Educational psychologists work with children and young people with a wide variety of difficulties, ranging from mild literacy difficulties to children with very complex medical and/or behavioural needs. In some respects, it is helpful to think of an educational psychologist being an educational equivalent of a GP. When there is a concern at school, the psychologist can investigate the problem and suggest strategies to support the current difficulties. However, in some situations it may be best for the pupil to be referred on to other professionals such as a medical doctor, speech & language therapist or occupational therapist, particularly when a clinical diagnosis may be appropriate.
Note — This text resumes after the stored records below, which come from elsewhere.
(** * MacJet power monitor: a shallow embedding of [power_monitor.py]

    The development follows the source file top to bottom: the shell helper
    [run_cmd], the six data-collection functions, the progress bar
    [make_bar], and the loop of [draw_dashboard].

    Modelling conventions.
    - A Python [str] is a list of code points ([N]); [txt] turns an ASCII
      literal into one.  The character predicates of the interpreter
      ([\d], [\s], [str.isdigit], [str.lower], [str.strip]) are given on the
      Basic Latin and Latin-1 range; code points from 256 on are treated as
      letters without case that are neither digits nor white space.
    - A Python [int] is a [Z].  A Python [float] is an exact rational [Q]
      where the program scales, compares and formats it, and a binary64
      number ([spec_float], rounding to nearest even) where it divides two
      integers and truncates the product to the minutes it prints, in the
      two time lines of the charging and discharging blocks; there a
      quotient too large for a float raises [OverflowError].
    - A Python exception is a value of [exn]; code that can raise returns a
      [result].
    - The operating system is an input: every iteration of the loop is given
      a [tick_input] holding what [time.time()], [stdscr.getch()] and the
      shell commands answer during that iteration.
    - The terminal is the list of [addstr] calls of a frame; a write is
      taken to succeed whatever the size of the window. *)

From Stdlib Require Import ZArith QArith Qabs Qround Qminmax Lqa List Bool Ascii String Lia.
From Stdlib Require Import DecimalString DecimalPos SpecFloat.
Import ListNotations.

Local Open Scope Z_scope.

(** ** Strings *)

Definition char := N.
Definition str := list char.

Definition txt (s : string) : str :=
  List.map N_of_ascii (list_ascii_of_string s).

Definition chr_eqb (a b : char) : bool := N.eqb a b.

Fixpoint str_eqb (a b : str) : bool :=
  match a, b with
  | [], [] => true
  | x :: a', y :: b' => chr_eqb x y && str_eqb a' b'
  | _, _ => false
  end.

(** [s.startswith(p)], returning what follows the prefix. *)
Fixpoint strip_prefix (p s : str) : option str :=
  match p, s with
  | [], _ => Some s
  | x :: p', y :: s' => if chr_eqb x y then strip_prefix p' s' else None
  | _ :: _, [] => None
  end.

(** [p in s]. *)
Fixpoint contains (p s : str) : bool :=
  match strip_prefix p s with
  | Some _ => true
  | None => match s with
            | [] => false
            | _ :: s' => contains p s'
            end
  end.

(** [s * n] for a string [s] and an integer [n]: empty when [n <= 0]. *)
Definition str_repeat (s : str) (n : Z) : str :=
  List.concat (List.repeat s (Z.to_nat n)).

Definition len (s : str) : Z := Z.of_nat (List.length s).

(** [\d], also [str.isdigit] on ASCII. *)
Definition is_digit (c : char) : bool := (48 <=? c)%N && (c <=? 57)%N.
Some people confuse psychologists with psychiatrists. Psychologists are social scientists who strive to understand human behaviour. Psychiatrists are medical doctors who have specialised in mental health. As I am not a medical professional, I will not diagnose medical conditions nor prescribe medication. For example, I will not diagnose a child with Attention Deficit and Hyperactive Disorder. But, it would be appropriate for me to comment on the child’s activity levels in school and provide strategies to manage any over-activity and troublesome behaviour. I am happy for evidence from my reports to contribute towards a medical diagnosis if it is felt to be appropriate.
Barriers to succeeding in education may be very varied. As a result educational psychologists usually have experience in supporting children with a wide range of needs including:
- Difficulties with learning that may have a variety of causes such as specific learning difficulties (e.g. dyslexia), general learning issues, poor working memory skills, slow speed of processing, sensory issues, poor motivation, difficulties maintaining attention, rigid thinking skills, fear of failure, gaps in learning due to disrupted education etc.
- Social and emotional issues such as poor social skills, difficulties interacting with peers, siblings or adults, autistic spectrum disorders, high levels of anxiety, low self-esteem, poor confidence, low mood, difficulties controlling anger etc.
- Behavioural issues such as those stemming from significant attention difficulties, attachment difficulties, sensory processing issues, inconsistent parenting, poor boundary setting etc.